Developer A would build their project and deploy it to the Maven repository as a snapshot. Developer B would need this latest update for their project, but their build would fail as the required JAR was not automatically downloaded from the remote repository to their local repository and they would be stuck with an old build.
The cause may have been a problem in the way the repository was configured, or a bug somewhere, or even the way Maven is supposed to work, but the fact that developers couldn’t automatically get hold of the right versions of artifacts did cause some unnecessary aggravation and lost time for all concerned.
The fix is, once you’ve discovered it, simple. You can either delete your local repository to force its rebuild, or you can start using proper Maven version numbers instead of snapshots and do the versioning yourself. This is more effort than it’s worth as developers have to talk to one another, sending out unnecessary emails etc.

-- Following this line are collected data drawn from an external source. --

(** The controller's callbacks that move the progress, and the first mutation of a clone. *)
Inductive AckEvent : Type :=
| KSent (now bytes : Z)
| KAck (now bytes : Z)
| KEndAcks (now in_flight : Z)
| KOther.
Record Tracked : Type := mkTracked { tk_progress : Progress; tk_reset : bool }.
Definition prepare (t : Tracked) : Tracked := if tk_reset t then mkTracked progress_default false else t.
Definition clone_box (t : Tracked) : Tracked := mkTracked (tk_progress t) true.
Definition tracked_step (e : AckEvent) (t : Tracked) : Tracked :=
  let t := prepare t in
  match e with
  | KSent now bytes => mkTracked (pg_sent now bytes (tk_progress t)) (tk_reset t)
  | KAck now bytes => mkTracked (pg_ack now bytes (tk_progress t)) (tk_reset t)
  | KEndAcks now in_flight => mkTracked (pg_end_acks now in_flight (tk_progress t)) (tk_reset t)
  | KOther => t
  end.

(** ** Paths *)

Record Path : Type := mkPath {
  pa_remote : Addr; pa_local : option IpAddr;
  pa_status : option bool; (* closed, or [Available] *)
  pa_rtt : Z; pa_progress : option Observation; pa_work : bool
}.
Definition pa_open (p : Path) : bool := is_some (pa_status p).
Definition with_status (st : option bool) (p : Path) : Path :=
  mkPath (pa_remote p) (pa_local p) st (pa_rtt p) (pa_progress p) (pa_work p).
Definition RTT_SWITCHING_MIN : Z := from_millis 5.
(** A shift of a 64-bit mask by a byte. *)
Definition mask_bit (mask slot : Z) : bool := Z.testbit mask (slot mod 64).
(** [on_masked_slot]: a closed path has no remote address. *)
Definition on_masked_slot (p : Path) (mask : Z) : bool :=
  pa_open p && is_some_and (synthetic_slot (pa_remote p)) (mask_bit mask).
Record Candidate : Type := mkCandidate {
  cd_id : Z; cd_measured : Z; cd_rank : Z; cd_state : option Observation; cd_work : bool
}.

Section Select.
Context (sets closes : Z -> bool) (transport : option (Addr -> option IpAddr -> bool)).

Definition update (id : Z) (f : Path -> Path) (ps : list (Z * Path)) : list (Z * Path) :=
  (fun x => if x.1 =? id then (x.1, f x.2) else x) <$> ps.
Definition path_of (id : Z) (ps : list (Z * Path)) : option Path := snd <$> find (fun x => x.1 =? id) ps.
#[local] Arguments path_of : simpl never.
#[local] Arguments update : simpl never.
(** [set_status] and [close], with whether they succeed. *)
Definition set_status (id : Z) (want : bool) (ps : list (Z * Path)) : list (Z * Path) * bool :=
  if is_some_and (path_of id ps) pa_open && sets id then (update id (with_status (Some want)) ps, true) else (ps, false).
Definition close_path (id : Z) (ps : list (Z * Path)) : list (Z * Path) * bool :=
  if is_some_and (path_of id ps) pa_open && closes id then (update id (with_status None) ps, true) else (ps, false).

(** Dead relay slots lose their paths, draining ones their status. *)
Definition retire_slots (dead draining : Z) (ps : list (Z * Path)) : list (Z * Path) :=
  if (dead =? 0) && (draining =? 0) then ps else
  foldl (fun ps x =>
    if on_masked_slot x.2 dead then (close_path x.1 (set_status x.1 false ps).1).1
    else if on_masked_slot x.2 draining then (set_status x.1 false ps).1 else ps) ps ps.
Definition candidate (dead draining : Z) (x : Z * Path) : option Candidate :=
  let '(id, p) := x in
  if is_some_and transport (fun available => negb (pa_open p && available (pa_remote p) (pa_local p))) then None
  else if negb (dead =? 0) && on_masked_slot p dead then None
  else Some (mkCandidate id (pa_rtt p)
    (if negb (draining =? 0) && on_masked_slot p draining then duration_max else pa_rtt p) (pa_progress p) (pa_work p)).
Definition stalled (c : Candidate) : bool := is_some_and (cd_state c) (fun o => ob_stalled o (cd_measured c)).
Definition confirmed (c : Candidate) : bool := is_some_and (cd_state c) (fun o => ob_confirmed o (cd_measured c)).
Definition replaces (c other : Candidate) : bool :=
  negb (cd_id other =? cd_id c) &&
  match cd_state c, cd_state other with Some failed, Some o => can_replace o failed (cd_measured other) | _, _ => false end.
(** A stalled path with stream work is closed when a sibling proved itself meanwhile. *)
Definition retire_stalled (cs : list Candidate) (ps : list (Z * Path)) : list (Z * Path) :=
  foldl (fun ps c =>
    if negb (cd_work c) || negb (stalled c) then ps else
    match find (replaces c) cs with
    | None => ps
    | Some other =>
        match set_status (cd_id other) true ps with
        | (ps, true) => (close_path (cd_id c) ps).1
        | (ps, false) => ps
        end
    end) ps cs.
Definition has_confirmed (cs : list Candidate) : bool := existsb (fun c => confirmed c && negb (stalled c)) cs.
Definition eligible_path (cs : list Candidate) (c : Candidate) : bool :=
  negb (stalled c || has_confirmed cs && is_some (cd_state c) && negb (confirmed c)).
(** [min_by_key]: the first of the smallest. *)
Fixpoint min_rank (cs : list Candidate) : option Candidate :=
  match cs with
  | [] => None
  | c :: cs => match min_rank cs with
               | Some b => Some (if cd_rank b <? cd_rank c then b else c)
               | None => Some c
               end
  end.
Definition choose (selected : option Z) (rtts : list Candidate) (best : Candidate) : Z :=
  match selected with
  | Some current =>
      match find (fun c => cd_id c =? current) rtts with
      | Some cur => if negb (current =? cd_id best) && (cd_rank cur <? sat_dur (cd_rank best + RTT_SWITCHING_MIN))
                    then current else cd_id best
      | None => cd_id best
      end
  | None => cd_id best
  end.
Definition apply_choice (choice : Z) (ps : list (Z * Path)) : list (Z * Path) :=
  foldl (fun ps x => if bool_decide (pa_status x.2 = Some (x.1 =? choice)) then ps else (set_status x.1 (x.1 =? choice) ps).1) ps ps.
(** [reselect], for a connection that is alive. *)
Definition reselect (relay_mask : Z) (ps : list (Z * Path)) (selected : option Z) : list (Z * Path) * option Z :=
  let ps := filter (fun x => pa_open x.2 = true) ps in
  let dead := Z.land relay_mask 255 in
  let draining := Z.shiftr relay_mask DRAIN_SHIFT in
  let ps := filter (fun x => pa_open x.2 = true) (retire_slots dead draining ps) in
  if bool_decide (ps = []) then (ps, None) else
  let cs := omap (candidate dead draining) ps in
  let ps := retire_stalled cs ps in
  let rtts := filter (fun c => eligible_path cs c = true) cs in
  match min_rank rtts with
  | None => (ps, None)
  | Some best =>
      let choice := choose selected rtts best in
      let ps := apply_choice choice ps in
      (ps, match path_of choice ps with
           | Some p => if bool_decide (pa_status p = Some true) then Some choice else None
           | None => None
           end)
  end.
(** ** Receiving *)

Record Received : Type := mkReceived { rv_from : Addr; rv_to : option IpAddr; rv_data : bytes }.
Inductive PollRecv : Type := RPending | RReady (r : list Received) | RFailed (e : IoError).
Inductive RecvPoll : Type := VPending | VReady (i : nat) (r : list Received) | VExhausted.
Record Mux : Type := mkMux { mx_health : list Child; mx_cursor : nat; mx_ipv6 : bool; mx_address : Addr; mx_retry : list (option Z) }.
Definition is_ipv6_addr (a : Addr) : bool := negb (is_v4 (ad_ip a)).
(** [Mux::new]. *)
Definition mux_new (addresses : list Addr) : option Mux :=
  match addresses with
  | [] => None
  | first :: _ =>
      let address := default first (find is_ipv6_addr addresses) in
      Some (mkMux (health_new addresses) 0 (is_ipv6_addr address) address ((fun _ => None) <$> addresses))
  end.
(** [Ipv4Addr::to_ipv6_mapped]. *)
Definition mapped_ip (ip : IpAddr) : IpAddr :=
  match ip with V4 a b c d => V6 [0; 0; 0; 0; 0; 65535; a * 256 + b; c * 256 + d] | V6 _ => ip end.
Definition mapped (r : Received) : Received :=
  mkReceived (if is_v4 (ad_ip (rv_from r)) then addr_new (mapped_ip (ad_ip (rv_from r))) (ad_port (rv_from r)) else rv_from r)
    (mapped_ip <$> rv_to r) (rv_data r).
(** The scan of [poll_recv] over the indices [idx]. *)
Fixpoint recv_scan (idx : list nat) (now : Z) (answer : nat -> PollRecv) (m : Mux) : Mux * RecvPoll :=
  match idx with
  | [] => (m, if all_failed (mx_health m) then VExhausted else VPending)
  | i :: idx =>
      if negb (child_alive i (mx_health m)) then recv_scan idx now answer m
      else if is_some_and (mjoin (mx_retry m !! i)) (fun at_ => now <? at_) then recv_scan idx now answer m
      else
        let retry := <[i := None]> (mx_retry m) in
        match answer i with
        | RReady r =>
            (mkMux (mx_health m) ((i + 1) mod length (mx_health m)) (mx_ipv6 m) (mx_address m) retry,
             VReady i (if mx_ipv6 m then mapped <$> r else r))
        | RFailed e =>
            let h := health_error i e true (mx_health m) in
            let retry := if child_alive i h then <[i := Some (now + from_millis 10)]> retry else retry in
            recv_scan idx now answer (mkMux h (mx_cursor m) (mx_ipv6 m) (mx_address m) retry)
        | RPending => recv_scan idx now answer (mkMux (mx_health m) (mx_cursor m) (mx_ipv6 m) (mx_address m) retry)
        end
  end.
Definition mux_recv (now : Z) (answer : nat -> PollRecv) (m : Mux) : Mux * RecvPoll :=
  let n := length (mx_health m) in
  recv_scan ((fun i => ((mx_cursor m + i) mod n)%nat) <$> seq 0 n) now answer m.
(* ===== verification/Audio.v ===== *)
(** * Audio packets

    Models [src/crates/rds-audio/src/lib.rs]: formats and frame sizes, packets and their wire
    record, the encoder and decoder around the Opus library, and the jitter buffer.

    Samples and the codec are parameters: what the library says of a packet (how many frames it
    has, how many samples they last) and what it encodes and decodes.  The buffer's [BTreeMap]
    is a list sorted by sequence number. *)

From S2P Require Import Prelude.

Definition MAX_OPUS_FRAME_BYTES : Z := 1275.
Definition MAX_OPUS_PACKET_BYTES : Z := MAX_OPUS_FRAME_BYTES + 1.
Definition MAX_JITTER_PACKETS : Z := 64.
Inductive FrameDuration : Type := Ms2_5 | Ms5 | Ms10 | Ms20 | Ms40 | Ms60.
Definition duration_micros (d : FrameDuration) : Z :=
  match d with Ms2_5 => 2500 | Ms5 => 5000 | Ms10 => 10000 | Ms20 => 20000 | Ms40 => 40000 | Ms60 => 60000 end.
Definition duration_samples (d : FrameDuration) (sample_rate : Z) : Z := sample_rate * duration_micros d / 1000000.

Inductive AudioError : Type :=
| InvalidFormat (s : string)
| InvalidFrame (s : string)
| InvalidPacket (s : string)
| AudioCodec (s : string).
Record AudioFormat : Type := mkFormat { af_sample_rate : Z; af_channels : Z }.
(** [AudioFormat::validate], [frame_samples_for], [frame_samples]. *)
Definition format_validate (f : AudioFormat) : result unit AudioError :=
  if negb (existsb (Z.eqb (af_sample_rate f)) [8000; 12000; 16000; 24000; 48000]) then Err (InvalidFormat "unsupported sample rate")
  else if negb ((af_channels f =? 1) || (af_channels f =? 2)) then Err (InvalidFormat "audio must be mono or stereo")
  else Ok tt.
Definition frame_samples_for (f : AudioFormat) (d : FrameDuration) : result Z AudioError :=
  let? _ := format_validate f in Ok (duration_samples d (af_sample_rate f)).
Definition frame_samples (f : AudioFormat) (duration_ms : Z) : result Z AudioError :=
  let? d := (if duration_ms =? 5 then Ok Ms5 else if duration_ms =? 10 then Ok Ms10 else if duration_ms =? 20 then Ok Ms20
             else if duration_ms =? 40 then Ok Ms40 else if duration_ms =? 60 then Ok Ms60
             else Err (InvalidFrame "frame duration must be 2.5, 5, 10, 20, 40 or 60 ms")) in
  frame_samples_for f d.

Record AudioPacket : Type := mkAudioPacket { ap_seq : Z; ap_timestamp_us : Z; ap_samples : Z; ap_data : bytes }.
Record AudioFrame : Type := mkAudioFrame { au_seq : Z; au_capture_ts_ms : Z; au_samples : Z; au_data : bytes }.

Section Audio.
(** [opus::packet::parse] (the number of frames) and [get_nb_samples]. *)
Context (parse : bytes -> option Z) (get_nb_samples : bytes -> Z -> option Z).

(** [AudioPacket::validate]. *)
Definition packet_validate (f : AudioFormat) (frame : Z) (p : AudioPacket) : result unit AudioError :=
  let? _ := format_validate f in
  if ap_seq p =? u64_max then Err (InvalidPacket "audio sequence exhausted") else
  let valid_duration := existsb (fun d => duration_samples d (af_sample_rate f) =? frame) [Ms2_5; Ms5; Ms10; Ms20; Ms40; Ms60] in
  if negb valid_duration || negb (ap_samples p =? frame) then Err (InvalidFrame "packet sample count mismatch") else
  if (zlen (ap_data p) =? 0) || (MAX_OPUS_PACKET_BYTES <? zlen (ap_data p)) then Err (InvalidPacket "packet size is outside bounds") else
  match parse (ap_data p) with
  | None => Err (InvalidPacket "malformed Opus packet")
  | Some frames =>
      if negb (frames =? 1) then Err (InvalidPacket "expected one Opus frame") else
      match get_nb_samples (ap_data p) (af_sample_rate f) with
      | None => Err (InvalidPacket "invalid Opus duration")
      | Some samples => if negb (samples =? frame) then Err (InvalidFrame "Opus duration mismatch") else Ok tt
      end
  end.
(** [from_wire], [to_wire]. *)
Definition from_wire (w : AudioFrame) (f : AudioFormat) (frame : Z) : result AudioPacket AudioError :=
  match (if au_capture_ts_ms w * 1000 <=? u64_max then Some (au_capture_ts_ms w * 1000) else None) with
  | None => Err (InvalidPacket "wire timestamp overflow")
  | Some ts =>
      let p := mkAudioPacket (au_seq w) ts (au_samples w) (au_data w) in
      let? _ := packet_validate f frame p in Ok p
  end.
Definition to_wire (p : AudioPacket) : AudioFrame :=
  mkAudioFrame (ap_seq p) (ap_timestamp_us p / 1000) (ap_samples p) (ap_data p).

(** ** The encoder and the decoder *)

Context {Sample Enc Dec : Type}.
Context (encode_float : Enc -> list Sample -> Enc * result bytes string).
Context (decode_float : Dec -> bytes -> Z -> Dec * result (list Sample * Z) string).
Record OpusEncoder : Type := mkEncoder { oe_inner : Enc; oe_format : AudioFormat; oe_frame : Z; oe_next_seq : Z }.
Record OpusDecoder : Type := mkDecoder { od_inner : Dec; od_format : AudioFormat; od_frame : Z }.
(** [OpusEncoder::new] once the library made its encoder, and [encode]. *)
Definition encoder_new (inner : result Enc string) (f : AudioFormat) : result OpusEncoder AudioError :=
  let? frame := frame_samples_for f Ms20 in
  match inner with Err e => Err (AudioCodec e) | Ok i => Ok (mkEncoder i f frame 0) end.
Definition decoder_new (inner : result Dec string) (f : AudioFormat) : result OpusDecoder AudioError :=
  let? frame := frame_samples_for f Ms20 in
  match inner with Err e => Err (AudioCodec e) | Ok i => Ok (mkDecoder i f frame) end.
Definition audio_encode (pcm : list Sample) (timestamp_us : Z) (e : OpusEncoder) : OpusEncoder * result AudioPacket AudioError :=
  if negb (zlen pcm =? oe_frame e * af_channels (oe_format e)) then (e, Err (InvalidFrame "PCM frame has the wrong length")) else
  match checked_add64 (oe_next_seq e) 1 with
  | None => (e, Err (InvalidFrame "audio sequence exhausted"))
  | Some next_seq =>
      let '(inner, r) := encode_float (oe_inner e) pcm in
      let e := mkEncoder inner (oe_format e) (oe_frame e) (oe_next_seq e) in
      match r with
      | Err s => (e, Err (AudioCodec s))
      | Ok data =>
          let p := mkAudioPacket (oe_next_seq e) timestamp_us (oe_frame e) data in
          match packet_validate (oe_format e) (oe_frame e) p with
          | Err x => (e, Err x)
          | Ok _ => (mkEncoder inner (oe_format e) (oe_frame e) next_seq, Ok p)
          end
      end
  end.
(** [OpusDecoder::decode] and [decode_plc], which conceals one lost packet. *)
Definition decode_data (data : bytes) (what : string) (d : OpusDecoder) : OpusDecoder * result (list Sample) AudioError :=
  let '(inner, r) := decode_float (od_inner d) data (od_frame d * af_channels (od_format d)) in
  (mkDecoder inner (od_format d) (od_frame d),
   match r with
   | Err s => Err (AudioCodec s)
   | Ok (pcm, decoded) => if negb (decoded =? od_frame d) then Err (AudioCodec what) else Ok pcm
   end).
Definition audio_decode (p : AudioPacket) (d : OpusDecoder) : OpusDecoder * result (list Sample) AudioError :=
  match packet_validate (od_format d) (od_frame d) p with
  | Err e => (d, Err e)
  | Ok _ => decode_data (ap_data p) "decoder returned an unexpected frame size" d
  end.
Definition decode_plc (d : OpusDecoder) : OpusDecoder * result (list Sample) AudioError :=
  decode_data [] "PLC returned an unexpected frame size" d.
(** ** What later accesses keep *)

Abbreviation gen w := (ls_generation (w_st w)).
Record evolves (w w' : World) : Prop := mkEvolves {
  ev_ready : w_ready w ⊆ w_ready w';
  ev_cancelled : w_cancelled w ⊆ w_cancelled w';
  ev_entries : forall x, x ∈ entries w -> (exists x', x' ∈ entries w' /\ x'.1 = x.1 /\ le_token x'.2 = le_token x.2) \/ le_token x.2 ∈ w_cancelled w';
  ev_gen : gen w <= u64_max -> gen w <= gen w' <= u64_max /\ (local_snapshot w' = local_snapshot w \/ gen w < gen w' \/ gen w' = u64_max)
}.
Lemma evolves_refl w : evolves w w.
Proof. split; [done|done|intros x Hx; left; eauto|intros; split; [lia|by left]]. Qed.
Lemma evolves_trans w1 w2 w3 : evolves w1 w2 -> evolves w2 w3 -> evolves w1 w3.
Proof.
  intros [A1 A2 A3 A4] [B1 B2 B3 B4]. split; [set_solver|set_solver| |].
  - intros x Hx. destruct (A3 x Hx) as [(y & Hy & E1 & E2)|?]; [|right; set_solver]. destruct (B3 y Hy) as [(z & Hz & E3 & E4)|?].
    + left. exists z. split_and!; [done|congruence|congruence].
    + right. congruence.
  - intros Hg. destruct (A4 Hg) as [H1 H2]. destruct (B4 ltac:(lia)) as [H3 H4]. split; [lia|].
    destruct H2 as [E|[?|?]]; [|right; lia|right; lia]. destruct H4 as [E'|[?|?]]; [left; congruence|right; lia|right; lia].
Qed.
Lemma grown w : gen w <= u64_max -> gen w <= sat_add64 (gen w) 1 <= u64_max /\ (gen w < sat_add64 (gen w) 1 \/ sat_add64 (gen w) 1 = u64_max).
Proof. unfold sat_add64. lia. Qed.
Lemma shrunk_evolves w w' : shrunk w w' -> evolves w w'.
Proof.
  intros [S1 S2 S3 [S4 S4'] (S5 & S6 & S7 & S8) S9 S10 S11 S12 S13]. split; [by rewrite S5|done| |].
  - intros x Hx. destruct (S2 x Hx) as [?|[? _]]; [left; eauto|by right].
  - intros Hg. destruct S11 as [E|E].
    + split; [rewrite E; lia|left]. unfold local_snapshot, is_ready. by rewrite E, S5.
    + rewrite E. destruct (grown w Hg). split; [done|by right].
Qed.
(** An update in place that keeps tokens and tells of a change. *)
Lemma update_evolves w w' id f :
  entries w' = entry_update id f (entries w) -> (forall e, le_token (f e) = le_token e) -> w_ready w ⊆ w_ready w' -> w_cancelled w ⊆ w_cancelled w' ->
  (gen w <= u64_max -> gen w <= gen w' <= u64_max /\ (local_snapshot w' = local_snapshot w \/ gen w < gen w' \/ gen w' = u64_max)) -> evolves w w'.
Proof.
  intros E Hf Hr Hc Hg. split; try done. intros x Hx. left. rewrite E. eexists. split; [apply update_elem; exists x; split; [done|reflexivity]|].
  cbn. split; [done|]. destruct (x.1 =? id); [apply Hf|done].
Qed.
Lemma locked_evolves {A} w (k : World -> World * result A ErrorCode) w' r :
  linv w -> locked w k = (w', r) -> (forall v, linv v -> w_res v = w_res w -> ls_stopped (w_st v) = false -> k v = (w', r) -> evolves v w') -> evolves w w'.
Proof.
  intros Hi H Hk. destruct (prune_fields w) as (P1 & _ & _ & _ & P5 & _).
  destruct (locked_cases w k w' r Hi H) as [(_ & -> & _)|(Hst & Hp & K)]; [apply evolves_refl|].
  eapply evolves_trans; [apply shrunk_evolves, prune_shrunk, Hi|]. apply Hk; try done. congruence.
Qed.
Lemma install_evolves n r conn w w' res :
  linv w -> session_install r conn w = (w', res) -> evolves w (match res with Ok _ => reply_due n r w' | Err _ => w' end).
Proof.
  intros Hi H. unfold session_install in H. destruct (locked w _) as [w1 res1] eqn:L. injection H as <- <-.
  assert (Hw : evolves w w1).
  { eapply locked_evolves; [done|exact L|]. intros v Hv _ _ K. cbv beta in K. destruct (entry (rv_id r) (w_st v)) as [e|]; [|injection K as <- _; apply evolves_refl].
    injection K as <- _. rewrite set_sel. eapply (update_evolves v _ (rv_id r)); cbn; try done. intros Hg. destruct (grown v Hg). split; [done|by right]. }
  destruct Hw as [A1 A2 A3 A4]. destruct res1; split; cbn; try done.
Qed.
Lemma renew_evolves id w w' res : linv w -> renew id w = (w', res) -> evolves w w'.
Proof.
  intros Hi H. eapply locked_evolves; [done|exact H|]. intros v Hv _ _ K. cbv beta in K.
  repeat case_match; injection K as <- _; try apply evolves_refl.
  eapply (update_evolves v _ id); cbn; try done. intros Hg. destruct (grown v Hg). split; [done|by right].
Qed.
Lemma renewed_evolves n r c w w' res :
  linv w -> renewed r c w = (w', res) -> evolves w (match res with Ok _ => reply_due n r w' | Err _ => w' end).
Proof.
  intros Hi H.
  assert (Hw : evolves w w').
  { eapply locked_evolves; [done|exact H|]. intros v Hv _ _ K. cbv beta in K. destruct (entry (rv_id r) (w_st v)) as [e|]; [|injection K as <- _; apply evolves_refl].
    injection K as <- _. eapply (update_evolves v _ (rv_id r)); cbn; try done. intros Hg. split; [lia|left].
    unfold local_snapshot, entry_update. cbn. rewrite <-list_fmap_compose. f_equal. apply list_fmap_ext. intros i [j x] _. cbn. by destruct (j =? rv_id r). }
  destruct Hw as [A1 A2 A3 A4]. destruct res; split; cbn; try done.
Qed.
Lemma commit_evolves n r w w' res : linv w -> w_res w !! n = Some r -> rv_committed r = false -> reservation_commit n r w = (w', res) -> evolves w w'.
Proof.
  intros Hi Hr Hcom H. eapply locked_evolves; [done|exact H|]. intros v Hv Er _ K. cbv beta in K. rewrite <-Er in Hr.
  destruct (entry (rv_id r) (w_st v)) as [e|] eqn:En; [|injection K as <- _; apply evolves_refl]. apply entry_elem in En.
  destruct (linv_facts _ _ Hv En) as (_ & _ & _ & Fr). destruct (Fr n r Hr eq_refl) as [Ht Fu]. specialize (Fu Hcom). cbn [fst snd] in *.
  destruct (rv_new r) eqn:Nw.
  - destruct Fu as (_ & Rn & _). rewrite Rn in K. injection K as <- _.
    split; cbn; [set_solver|done|intros x Hx; left; eauto|]. intros Hg. destruct (grown v Hg). split; [done|by right].
  - destruct Fu as (_ & Rn). rewrite Rn in K. injection K as <- _. eapply (update_evolves v _ (rv_id r)); cbn; try done.
    intros Hg. destruct (grown v Hg). split; [done|by right].
Qed.
Lemma reserve_evolves peer c d w w' res : linv w -> reserve peer c d w = (w', res) -> evolves w w'.
Proof.
  intros Hi H. eapply locked_evolves; [done|exact H|]. intros v Hv _ _ K. cbv beta in K.
  destruct (existing_in peer c v) as [[x|]|x]; [injection K as <- _; apply evolves_refl| |injection K as <- _; apply evolves_refl].
  case_match; injection K as <- _; [apply evolves_refl|]. split; cbn; try done.
  - intros x Hx. left. exists x. rewrite entry_insert_perm. split; [by right|done].
  - intros Hg. destruct (grown v Hg). split; [done|by right].
Qed.
Lemma pure_evolves {A} w (k : World -> result A ErrorCode) w' r : linv w -> locked w (fun w => (w, k w)) = (w', r) -> evolves w w'.
Proof. intros Hi H. eapply locked_evolves; [done|exact H|]. intros v _ _ _ K. cbv beta in K. injection K as <- _. apply evolves_refl. Qed.
Lemma local_step_evolves e w w' o : linv w -> local_step e w = Some (w', o) -> evolves w w'.
Proof.
  intros Hi H. destruct e as [peer c|peer c d|n conn|id|n c|n|n|id t|id|id|id| |c|]; cbn [local_step] in H.
  - destruct (existing peer c w) as [w1 r] eqn:E. injection H as <- _. exact (pure_evolves w (existing_in peer c) w1 r Hi E).
  - case_bool_decide; [done|]. destruct (reserve peer c d w) as [w1 r] eqn:E. injection H as <- _. by eapply reserve_evolves.
  - destruct (w_res w !! n) as [r|] eqn:R; [|done]. case_match; [done|].
    destruct (session_install r conn w) as [w1 res] eqn:E. injection H as <- _. by eapply install_evolves.
  - destruct (renew id w) as [w1 r] eqn:E. injection H as <- _. by eapply renew_evolves.
  - destruct (w_res w !! n) as [r|] eqn:R; [|done]. case_match; [done|].
    destruct (renewed r c w) as [w1 res] eqn:E. injection H as <- _. by eapply renewed_evolves.
  - destruct (w_res w !! n) as [r|] eqn:R; [|done]. destruct (rv_reply r) eqn:?, (rv_committed r) eqn:?; cbn in H; try done.
    destruct (reservation_commit n r w) as [w1 res] eqn:E. injection H as <- _. by eapply commit_evolves.
  - destruct (w_res w !! n) as [r|] eqn:R; [|done]. injection H as <- _. by apply shrunk_evolves, drop_shrunk.
  - destruct (pending_wait id t w) as [w1 r] eqn:E. injection H as <- _. unfold pending_wait in E.
    case_match; [|case_match; injection E as <- _; apply evolves_refl]. destruct (locked w _) as [w2 r2] eqn:L. injection E as <- _.
    exact (pure_evolves w _ w2 r2 Hi L).
  - destruct (locked w _) as [w1 r] eqn:E. injection H as <- _. exact (pure_evolves w (session_connection id) w1 r Hi E).
  - destruct (session_select id w) as [w1 r] eqn:E. injection H as <- _. eapply locked_evolves; [done|exact E|]. intros v _ _ _ K. cbv beta in K.
    destruct (session_connection (Some id) v); [|injection K as <- _; apply evolves_refl]. case_match; injection K as <- _; [apply evolves_refl|].
    split; cbn; try done; [intros x Hx; left; eauto|]. intros Hg. destruct (grown v Hg). split; [done|by right].
  - destruct (disconnect id w) as [w1 r] eqn:E. injection H as <- _. eapply locked_evolves; [done|exact E|]. intros v Hv _ _ K. cbv beta in K.
    destruct (remove_session id v) as [w2 b] eqn:Rm. injection K as <- _. apply shrunk_evolves.
    pose proof (proj1 (remove_shrunk id v Hv)) as Hs. by rewrite Rm in Hs.
  - destruct (locked w _) as [w1 r] eqn:E. injection H as <- _. exact (pure_evolves w (fun w => Ok (local_snapshot w)) w1 r Hi E).
  - injection H as <- _. split; cbn; try done; [intros x Hx; left; eauto|]. intros Hg. split; [lia|by left].
  - injection H as <- _. apply shrunk_evolves, owner_shrunk.
Qed.
Lemma local_run_evolves es w w' os : linv w -> local_run es w = Some (w', os) -> evolves w w'.
Proof.
  revert w os. induction es as [|e es IH]; intros w os Hi; cbn [local_run]; [intros [= <- _]; apply evolves_refl|].
  destruct (local_step e w) as [[w1 o]|] eqn:E; [|done]. destruct (local_run es w1) as [[w2 os2]|] eqn:R; [|done].
  intros [= <- _]. eapply evolves_trans; [by eapply local_step_evolves|]. eapply IH; [|exact R]. by eapply local_step_inv.
Qed.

My prefered solution was to use the Maven ‘update snapshots’ command line argument. To use this argument add either --update-snapshots or -U to your command line. For example:
mvn install -U
Once added, this command line arg forces Maven to check all snapshots in a remote repository and update your local repository if it’s out of date.
1The remote repository in this case was Apache Archiva although I prefer Artifactory.